Getting Beyond AI Hype: What to Consider in Training and Knowledge BasesGetting Beyond AI Hype: What to Consider in Training and Knowledge Bases
The training models in generative AI are only going to be as good as the quality of the complex training models upon which they are instructed. In other words – garbage in, garbage out.
June 29, 2023
You've surely heard that generative AI is revolutionizing how we live and work. You’ve also surely heard that it’s making incredible, inexplicable errors that the AI community calls “hallucinations.” Surely, you might think, this is all hype because both these statements cannot be true. But they are, and why the errors are possible is hidden in the twin concepts of training and knowledge bases.

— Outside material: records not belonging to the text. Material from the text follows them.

(** [generatePDF] (lines 39-207); [separate] is the truth value of
    [options?.separate]. *)
Definition generatePDF (W : World) (fuel : nat) (url : string) (urlPattern : RegExp)
    (concurrentLimit : nat) (separate : bool) : Res Output :=
  if concurrentLimit =? 0 then Throws ConcurrencyTypeError
  else match crawl W url urlPattern fuel with
       | OutOfFuel _ => Unfinished
       | Aborted e _ => Throws e
       | Completed st => renderAndAssemble W (uniqueSubLinks url st) separate
       end.

(** ** [main] (index.ts, lines 233-280) *)

Record Options : Type := mkOptions { separate : option bool; outputPath : string }.

Inductive UrlPattern : Type :=
| PatString (s : string)
| PatRegExp (r : RegExp).

(** What [main] does to the outside, in order. *)
Inductive Event : Type :=
| HelpShown
| BrowserLaunched
| FileWritten (path : string) (data : Buffer)
| ErrorReported (e : error)       (* console.error("Error generating PDF:", e) *)
| BrowserClosed.                  (* ctx.browser.close() was called *)

Definition RegExp_new (W : World) (pattern : string) : error + RegExp :=
  match RegExp_compile W pattern with
  | None => inl (RegExpSyntaxError pattern)
  | Some _ => inr (mkRegExp pattern)
  end.

(** Line 241: [urlPattern || new RegExp(`^${mainURL}`)]. *)
Definition defaultedPattern (W : World) (mainURL : string) (urlPattern : option UrlPattern)
  : error + UrlPattern :=
  match urlPattern with
  | Some (PatRegExp r) => inr (PatRegExp r)
  | Some (PatString (String c s)) => inr (PatString (String c s))
  | Some (PatString EmptyString) | None =>
      match RegExp_new W ("^" +:+ mainURL) with
      | inl e => inl e
      | inr r => inr (PatRegExp r)
      end
  end.

(** Line 252: [pattern instanceof RegExp ? pattern : new RegExp(pattern)]. *)
Definition asRegExp (W : World) (pattern : UrlPattern) : error + RegExp :=
  match pattern with
  | PatRegExp r => inr r
  | PatString s => RegExp_new W s
  end.

Definition isTrue (b : option bool) : bool :=
  match b with
  | Some true => true
  | _ => false
  end.

(** Lines 262-267. *)
Fixpoint writeEach (W : World) (outputDir : string) (pdfs : list PdfResult)
  : list Event * option error :=
  match pdfs with
  | [] => ([], None)
  | r :: rest =>
      let out := path_join W [outputDir; generateSlug (url r) +:+ ".pdf"] in
      match fs_writeFile W out (buffer r) with
      | Some e => ([], Some (External e))
      | None => let '(evs, err) := writeEach W outputDir rest in
                (FileWritten out (buffer r) :: evs, err)
      end
  end.

(** Lines 257-274. *)
Definition writeOutput (W : World) (mainURL : string) (options : Options) (result : Output)
  : list Event * option error :=
  let outputDir := path_join W [outputPath options] in
  match fs_ensureDir W outputDir with
  | Some e => ([], Some (External e))
  | None =>
      match result with
      | Separate pdfs => writeEach W outputDir pdfs
      | Combined pdf =>
          let out := path_join W [outputDir; generateSlug mainURL +:+ ".pdf"] in
          match fs_writeFile W out pdf with
          | Some e => ([], Some (External e))
          | None => ([FileWritten out pdf], None)
          end
      end
  end.

(** The [try] block (lines 247-274): whether [ctx] was assigned, what was
    done, and how the block was left. *)
Definition mainTry (W : World) (fuel : nat) (mainURL : string) (pattern : UrlPattern)
    (options : Options) : bool * list Event * Res unit :=
  match launch W with
  | Some e => (false, [], Throws (External e))
  | None =>
      match asRegExp W pattern with
      | inl e => (true, [BrowserLaunched], Throws e)
      | inr re =>
          match generatePDF W fuel mainURL re (cpus_length W) (isTrue (separate options)) with
          | Unfinished => (true, [BrowserLaunched], Unfinished)
          | Throws e => (true, [BrowserLaunched], Throws e)
          | Returns result =>
              let '(evs, err) := writeOutput W mainURL options result in
              (true, BrowserLaunched :: evs,
               match err with Some e => Throws e | None => Returns tt end)
          end
      end
  end.

(** Line 278: [ctx?.browser.close()]. *)
Definition closing (ctxAssigned : bool) : list Event :=
  if ctxAssigned then [BrowserClosed] else [].

Definition main (W : World) (fuel : nat) (mainURL : string) (urlPattern : option UrlPattern)
    (options : Options) : Res unit * list Event :=
  if String.eqb mainURL "" then (Throws MainUrlRequired, [HelpShown])
  else
    match defaultedPattern W mainURL urlPattern with
    | inl e => (Throws e, [])
    | inr pattern =>
        let '(ctxAssigned, evs, r) := mainTry W fuel mainURL pattern options in
        match r with
        | Unfinished => (Unfinished, evs)
        | Throws e => (Returns tt, evs ++ [ErrorReported e] ++ closing ctxAssigned)
        | Returns _ => (Returns tt, evs ++ closing ctxAssigned)
        end
    end.

(** ** The crawl filter of the earlier copy of the program (lines 61-72)

    There the link is kept when it starts with the seed text; no regular
    expression is involved. *)

Module Legacy.

Definition evalLink (mainUrl : string) (link : option string) : option string :=
  match link with
  | None => None
  | Some resolvedUrl =>
      if Js.startsWith resolvedUrl mainUrl &&
         negb (Js.includes resolvedUrl "#") &&
         negb (Js.includes resolvedUrl "mailto:") &&
         negb (Js.includes resolvedUrl "tel:")
      then Some resolvedUrl
      else None
  end.

End Legacy.

(** ** Stand-ins for the collaborators, used by the examples

    [Fragment] is a regular-expression engine for the patterns made of an
    optional leading [^] followed by literal characters, [.] and escaped
    syntax characters, each of which may be followed by one [?]; it gives
    them the meaning the JavaScript engine gives them.  Any other pattern is
    answered like a malformed one; of those the examples only use an
    unterminated group, which is malformed for the JavaScript engine too. *)

Module Fragment.

Inductive atom : Type :=
| Lit (c : ascii)
| AnyChar.

Inductive token : Type :=
| TAtom (a : atom)
| TQuestion
| TOther.

Inductive term : Type :=
| One (a : atom)
| Opt (a : atom).

Definition isSyntaxChar (c : ascii) : bool :=
  Js.includes "^$\.*+?()[]{}|" (String c EmptyString).

Fixpoint tokens (p : string) : list token :=
  match p with
  | EmptyString => []
  | String c rest =>
      if Ascii.eqb c "\" then
        match rest with
        | EmptyString => [TOther]
        | String d rest' =>
            (if isSyntaxChar d || Ascii.eqb d "/" then TAtom (Lit d) else TOther)
              :: tokens rest'
        end
      else if Ascii.eqb c "." then TAtom AnyChar :: tokens rest
      else if Ascii.eqb c "?" then TQuestion :: tokens rest
      else if isSyntaxChar c then TOther :: tokens rest
      else TAtom (Lit c) :: tokens rest
  end.

Fixpoint terms (ts : list token) : option (list term) :=
  match ts with
  | [] => Some []
  | TAtom a :: ts' =>
      match ts' with
      | TQuestion :: ts'' => cons (Opt a) <$> terms ts''
      | _ => cons (One a) <$> terms ts'
      end
  | TQuestion :: _ => None
  | TOther :: _ => None
  end.

Definition matchAtom (a : atom) (c : ascii) : bool :=
  match a with
  | Lit d => Ascii.eqb c d
  | AnyChar => negb (Ascii.eqb c "010" || Ascii.eqb c "013")
  end.

(** The terms match an initial part of [s]. *)
Fixpoint matchHere (ts : list term) (s : string) : bool :=
  match ts with
  | [] => true
  | One a :: ts' =>
      match s with
      | EmptyString => false
      | String c s' => matchAtom a c && matchHere ts' s'
      end
  | Opt a :: ts' =>
      match s with
      | EmptyString => false
      | String c s' => matchAtom a c && matchHere ts' s'
      end || matchHere ts' s
  end.

Fixpoint search (ts : list term) (s : string) : bool :=
  matchHere ts s ||
  match s with
  | EmptyString => false
  | String _ s' => search ts s'
  end.

Definition compile (p : string) : option (string -> bool) :=
  match p with
  | String "^" body => matchHere <$> terms (tokens body)
  | _ => search <$> terms (tokens p)
  end.

End Fragment.

Fixpoint assoc {A : Type} (k : string) (l : list (string * A)) : option A :=
  match l with
  | [] => None
  | (k', v) :: l' => if String.eqb k' k then Some v else assoc k l'
  end.

(** A site given by the table of its pages and the table of its renders.
    A URL outside the tables does not load.  Tasks settle last first; a PDF
    byte stream has one page per character, and [!] makes it malformed.
    Saving a document without pages gives one blank page, as the PDF store
    does. *)
Definition siteWorld (pages : list (string * FetchOutcome))
    (renders : list (string * RenderOutcome)) : World :=
  {| RegExp_compile := Fragment.compile;
     fetch := fun u => default (GotoRejects "net::ERR_FAILED") (assoc u pages);
     render := fun u => default (StepThrows "net::ERR_FAILED") (assoc u renders);
     completionOrder := fun n => rev (seq 0 n);
     completionOrder_perm := fun n => Permutation_sym (Permutation_rev (seq 0 n));
     PDFPage := ascii;
     PDFDocument_load := fun b =>
       if Js.includes b "!" then inl "Failed to parse PDF document"
       else inr (list_ascii_of_string b);
     PDFDocument_save := fun pages =>
       match pages with
       | [] => " "
       | _ :: _ => string_of_list_ascii pages
       end;
     launch := None;
     cpus_length := 4;
     path_join := fun parts => String.concat "/" parts;
     fs_ensureDir := fun _ => None;
     fs_writeFile := fun _ _ => None |}.

(** A page that loads and shows the given links. *)
Definition pageWith (hrefs : list string) : FetchOutcome := Loaded (map Some hrefs) None.

(** The seed ends in a slash and the pages link to each other. *)
Definition slashSite : World :=
  siteWorld
    [("https://site.test/", pageWith ["https://site.test/"; "https://site.test/a"]);
     ("https://site.test", pageWith ["https://site.test/"; "https://site.test/a"]);
     ("https://site.test/a", pageWith ["https://site.test/"])]
    [("https://site.test/", Captured "1");
     ("https://site.test", Captured "1");
     ("https://site.test/a", Captured "23")].

(** A page linked with two trailing slashes and with one. *)
Definition doubleSlashSite : World :=
  siteWorld
    [("https://site.test/index", pageWith ["https://site.test/a//"; "https://site.test/a/"]);
     ("https://site.test/a/", pageWith []);
     ("https://site.test/a", pageWith [])]
    [].

(** The second page of the site times out during the crawl. *)
Definition timeoutSite : World :=
  siteWorld
    [("https://site.test/index", pageWith ["https://site.test/a"; "https://site.test/b"]);
     ("https://site.test/a", GotoRejects "Navigation timeout of 30000 ms exceeded");
     ("https://site.test/b", pageWith [])]
    [("https://site.test/index", Captured "1");
     ("https://site.test/a", Captured "2");
     ("https://site.test/b", Captured "3")].

(** A section whose index is linked with and without the trailing slash. *)
Definition docsSite : World :=
  siteWorld
    [("https://a.com/docs/", pageWith ["https://a.com/docs/"; "https://a.com/docs"]);
     ("https://a.com/docs", pageWith [])]
    [].

(** A seed with a fragment, on a page that links to itself. *)
Definition hashSite : World :=
  siteWorld [("https://a.com/#/home", pageWith ["https://a.com/#/home"])] [].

Generative AI is based on large-language models (LLMs) that create a contextual picture of something, which might be an image, a programming language, or human conversation. To create that contextual picture they need to be trained on actual material of the type they’re expected to generate, i.e. if the model is going to generate legal citations, it needs to be trained on legal texts. Early systems used an assisted or annotated method that involved human participation and review, but today’s systems train from a mass of appropriate material—like the Internet.
Training is incredibly complex, often requiring enormous GPU resources and a lot of time. It involves creating labels for information types, for example parts of speech, and models describing how that information could be given “context”, meaning structured into sentences (for text), music, images, or computer languages. This is what lets an LLM process a query or conversation, or produce an image or music. A new version of a language model (GPT 4 or 5, for example) might well require more time training the new software than the changes to the software itself would require.

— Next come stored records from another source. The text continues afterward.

(** * The credential-request client (src/client.py), embedded in Rocq

    The client of a Pointcheval-Sanders blind issuance: it commits to its
    hidden attributes, proves knowledge of them (Schnorr, Fiat-Shamir),
    removes the blinding of the signature it gets back and verifies the
    result with a pairing equation.

    The Python class keeps one mutable field ([self.__t]), draws random
    scalars from the group order, indexes lists (raising [IndexError] out of
    range) and calls into a pairing backend.  The embedding keeps all of
    that: a state-and-exception monad over the client's store, an entropy
    tape for [o.random()], list indexing that raises, and the backend as a
    type class. *)

From Stdlib.Strings Require Import String Byte.
From Stdlib Require Import ZArith List Bool Lia Eqdep_dec.
Import ListNotations.
Local Open Scope Z_scope.

Set Implicit Arguments.

(* ================================================================== *)
(** ** Byte strings and big numbers *)

Definition bytes := list byte.

Definition byte_to_Z (b : byte) : Z := Z.of_N (Byte.to_N b).

Definition byte_of_Z (z : Z) : byte :=
  match Byte.of_N (Z.to_N (z mod 256)) with
  | Some b => b
  | None => x00
  end.

(** A Python bytes literal. *)
Definition b_ (s : string) : bytes := list_byte_of_string s.
Arguments b_ s%_string.

(** [Bn.from_binary]: the big-endian integer a byte string spells.  Only
    non-negative numbers come out of it. *)
Definition from_binary (bs : bytes) : Z :=
  fold_left (fun acc b => acc * 256 + byte_to_Z b) bs 0.

(* ================================================================== *)
(** ** hashlib.sha256

    FIPS 180-4 on 32-bit words, each word a [Z] kept below [2^32]. *)

Module SHA256.

Definition mask32 : Z := 0xFFFFFFFF.
Definition w32 (x : Z) : Z := Z.land x mask32.
Definition add32 (x y : Z) : Z := w32 (x + y).
Definition rotr (n x : Z) : Z :=
  Z.lor (Z.shiftr x n) (w32 (Z.shiftl x (32 - n))).
Definition shr (n x : Z) : Z := Z.shiftr x n.
Definition not32 (x : Z) : Z := Z.lxor x mask32.

Definition Ch (x y z : Z) : Z := Z.lxor (Z.land x y) (Z.land (not32 x) z).
Definition Maj (x y z : Z) : Z :=
  Z.lxor (Z.lxor (Z.land x y) (Z.land x z)) (Z.land y z).
Definition Sigma0 (x : Z) : Z := Z.lxor (Z.lxor (rotr 2 x) (rotr 13 x)) (rotr 22 x).
Definition Sigma1 (x : Z) : Z := Z.lxor (Z.lxor (rotr 6 x) (rotr 11 x)) (rotr 25 x).
Definition sigma0 (x : Z) : Z := Z.lxor (Z.lxor (rotr 7 x) (rotr 18 x)) (shr 3 x).
Definition sigma1 (x : Z) : Z := Z.lxor (Z.lxor (rotr 17 x) (rotr 19 x)) (shr 10 x).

The widely used “public” AI models are trained by the company that offers them. Often the Internet or a broad subset of it are used as the training data, but specialized models for image generation, music, financial analysis, and software development usually train on a subset of public data. Training consists of running the information through what’s usually a three-step process: analysis of input, then generation, then discrimination. The first step is an analysis of the query/input to extract data seeds that feed the second or generation phase. The generation phase suggests a series of contexts and data elements, which in then are fed to the third or constraint/discrimination phase. Training has to optimize all of these steps, based on exemplars drawn from the source material and sometimes augmented by human review and intervention. Knowledge, the other data piece of the generative AI puzzle, is the base of reference information generative AI works on. We generate petabytes of data almost hourly, and just as training has to label information, so does knowledge. The number 1,728 means something mathematically (it’s 12 to the third power), in describing volume (the number of cubit inches in a cubic foot), and perhaps the number of sales your company made last week. It would be nice if your generative AI response knew, if that number appeared, what it represented, wouldn’t it? That means generative AI has to work more than just numbers and other data, but with what they mean.
The challenge in knowledge is that process of classifying the information. Structured data, like a company database, is pretty easy to classify because fields are usually labeled and the meaning can be assigned to all data by linking it to the fields themselves. Unstructured data, like free text, images, music, video, and similar stuff, has to be classified by context, which links it back to the training process which is where context analysis has to be based. This linkage often means that the training base and the knowledge base are the same, in which case the model is working on data using insights that the analysis of that same data generated. Circular? Maybe, and that’s one reason why training processes are so critical in preventing inappropriate results. Inappropriate results are the biggest problem users have with generative AI. Of the over 100 users who offered me comments on their use of the technology, all said that they’d experienced hallucinations, and according to their estimates, between a fifth and a third of AI results contained at least one. AI errors or hallucinations are one major cause of this, but training and knowledge also play a major role. Combine the two and your knowledge is dated because training is time-consuming. Separate them and you have to ingest a lot of new material to address queries.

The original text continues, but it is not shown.